I Cinque stelle hanno modificato radicalmente le loro posizioni in politica estera nel corso del tempo. Ma l’elettorato pentastellato si è formato, per un lungo periodo, in contrapposizione con le posizioni “mainstream”  delle maggioranze governative anche sulle questioni internazionali.

L’origine  protestataria e anti-establishment  dei grillini li ha spinti a discostarsi dalla linea pro-europea e filo-atlantica perseguita da tutti i governi. I sostenitori del M5s, però, non mostravano lo stesso approccio storico-ideologico delle destre e delle sinistra radicali nell’opposizione a questi due cardini della politica estera.

La destra era anti-americana nelle sue componenti nostalgiche - che avversavano il materialismo plutocratico opposto ad una visione spirituale della vita - e populiste che insorgevano contro il dominio del dollaro e della finanza internazionale; e la sinistra trasudava ostilità contro l’imperialismo yankee.

L’anti-occidentalismo e l’anti-americanismo di queste visioni si riversava poi , in un processo di risulta, sull’Unione europea che coarta la sovranità  dei popoli. L’ euroscetticismo e la diffidenza del M5s verso l’Ue e, in misura minore, la Nato, manifestavano piuttosto una reazione istintiva rispetto alle scelte dei governi.

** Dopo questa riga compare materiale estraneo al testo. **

#[local] Instance sample_log_laws : RaftLogLaws sample_node.
Proof.
  refine {| rf_ok := sample_ok; rf_current w := Z.of_nat (length (sn_log w)) ≤ sn_commit w; rf_log := sn_log; rf_fed := sn_fed;
            rf_first := 0; rf_f0 := sample_f0 |}.
  - intros w [Hf Hs _ _]. by split.
  - intros w [_ _ Hc _]. exact Hc.
  - intros w [_ _ _ Hl]. exact Hl.
  - intros f w [Hf Hs Hc Hl] Hfed. split; [by split|]. by split_and!.
  - intros w Hok. by split_and!.
  - intros w Hok. by split_and!.
  - intros w w' _ Hcur [= <- _]. exact Hcur.
  - intros data timeout w Hok. cbn [raft_Apply sample_raft]. pose proof (sample_apply_cases data w Hok) as Hc. destruct (sample_apply data w) as [w' r].
    destruct Hc as [[-> _]|(f & x & _ & Hn & _ & El & Ef & Hok')]; [by split_and!|]. cbn [fst]. rewrite El, Ef.
    split_and!; [done|by apply prefix_app_r|lia].
  - intros data timeout w w' r Hok E. cbn [raft_Apply sample_raft] in E. pose proof (sample_apply_cases data w Hok) as Hc. rewrite E in Hc.
    destruct Hc as [[_ Hc]|(f & x & [= ->] & Hn & Ha & El & Ef & Hok')]; [by destruct (Hc (Some r))|].
    exists (length (sn_log w)), (sn_fsm w), f. rewrite El, Ef. split_and!; [lia|lia| | |exact Ha].
    + by rewrite lookup_app_r, Nat.sub_diag by lia.
    + rewrite take_app_length. pose proof (so_fsm _ Hok) as Hs. by rewrite Hn, firstn_all in Hs.
  - intros timeout w Hok. cbn [raft_Barrier sample_raft]. unfold sample_barrier.
    destruct (Nat.eqb_spec (sn_fed w) (length (sn_log w))) as [Hn|]; cbn [andb negb]; [|by split_and!].
    destruct (small_log (sn_log w)) eqn:Hsm; cbn [negb]; [|by split_and!]. cbn [fst sn_log sn_fed].
    split_and!; [|by apply prefix_app_r|lia]. apply sample_grows; try done. apply fed_barrier.
  - intros timeout w w' idx Hok. cbn [raft_Barrier sample_raft]. unfold sample_barrier.
    destruct (Nat.eqb_spec (sn_fed w) (length (sn_log w))) as [Hn|]; cbn [andb negb]; [|done].
    destruct (small_log (sn_log w)) eqn:Hsm; cbn [negb]; [|done]. intros [= <- <-]. cbn [sn_fed]. lia.
Defined.

Definition w_node : Node :=
  MkNode (MkConfig "a" "ga" "ra" false EmptyString 1 0 false 1 1 false false false) None false false ∅ ∅ ∅ ∅ 0.
Definition w_ctx : call_ctx := MkCtx None (fun _ => None) None.

Lemma w_started : started [].
Proof. exists 0%nat. split; [exact w_world_state|]. split; [vm_compute; discriminate|vm_compute; discriminate]. Qed.

(** A leader with an empty log. *)
Definition w_leader : sample_node := MkSampleNode [] 0 0 sample_f0 Leader.

Lemma w_leader_ok : sample_ok w_leader.
Proof. split; [apply le_n|apply fed_start|vm_compute; discriminate|vm_compute; reflexivity]. Qed.

(** After a Put. *)
Definition w_put : sample_node * res bool := cluster_Put w_node 10 w_ctx w_leader (bs "k") (bs "v") 0.

Lemma w_put_pair : cluster_Put w_node 10 w_ctx w_leader (bs "k") (bs "v") 0 = (fst w_put, snd w_put).
Proof. fold w_put. apply surjective_pairing. Qed.

Lemma acknowledged_write_witness :
  snd w_put = Ok true ∧ ∃ i data, rf_log (fst w_put) !! i = Some (LogCommand data) ∧ DecodeCommand data = Ok (MkCmd OpPut (bs "k") (bs "v") ModeUpsert []).
Proof.
  assert (snd w_put = Ok true) as Er by (vm_compute; reflexivity). split; [exact Er|].
  destruct (acknowledged_write [] w_node 10 w_ctx w_leader (bs "k") (bs "v") 0 (fst w_put) (snd w_put) w_started w_leader_ok) as (_ & Hr & _).
  - exact w_put_pair.
  - destruct (Hr true Er) as (i & data & md & _ & Hl & Hmd & Hd & _). exists i, data. split; [exact Hl|]. injection Hmd as <-. exact Hd.
Defined.

Definition w_put_data : bytes := w_data (MkCmd OpPut (bs "k") (bs "v") ModeUpsert []).

Lemma w_put_applies : fst w_put = fst (sample_apply w_put_data w_leader).
Proof. vm_compute. reflexivity. Qed.

Lemma w_put_ok : sample_ok (fst w_put).
Proof. rewrite w_put_applies. exact (proj1 (rf_apply w_put_data 10 w_leader w_leader_ok)). Qed.

Definition w_get (w : sample_node) : sample_node * res bytes := cluster_Get 0 w_node w_ctx w CONSISTENCY_LINEARIZABLE (bs "k").

Lemma w_get_pair w : cluster_Get 0 w_node w_ctx w CONSISTENCY_LINEARIZABLE (bs "k") = (fst (w_get w), snd (w_get w)).
Proof. fold (w_get w). apply surjective_pairing. Qed.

Una risposta pavloviana di chi si ritiene alternativo a tutto: un classico sintomo di infantilismo politico, di chi non accetta l’esistente e vuole rovesciare il tavolo senza sapere bene perché. L’ammirazione per il chavismo descamisado alla Di Battista, il corteggiamento cinese lungo la Via della Seta, l’accoppiamento con l’eurofobico Farage a Strasburgo, esprimevano tutti la ricerca di una alterità anti-establishment purché sia.

Tutto questo agitarsi era privo di contenuto politico-strategico, al di là di un certo pacifismo. Per questo, finita l’ubriacatura populista e filo-leghista, il M5s è potuto planare nella realtà, accettando le contingenze imposte dalla nostra collocazione internazionale, nonché dai nostri ideali e interessi. Il percorso iniziato con la scelta filo-europea nell’ elezione di Ursula von der Lyden, vero momento di svolta nelle fortune dei sovranisti del continente, si è poi completato con l’insospettabilmente diligente conduzione della politica estera di Luigi Di Maio.

E chi non si è adeguato, come il presidente filo-russo della commissione difesa, è stato espulso. Il fatto che Conte si sia impuntato sulle spese militari per diluire nel tempo l’impegno finanziario non contraddice questa evoluzione.

In realtà, il leader del M5s non vuole perdere contatto con quell’ opinione pubblica che, seguendo una inclinazione pacifista, non condivide le scelte del governo su questo terreno. Questo mondo, trasversale e poco istituzionale, fluttua intorno ai 5stelle, ma potrebbe anche rifluire su altre sponde o disperdersi nell’astensione. Conte vuole presidiarlo. Mentre Enrico Letta non riesce a farlo.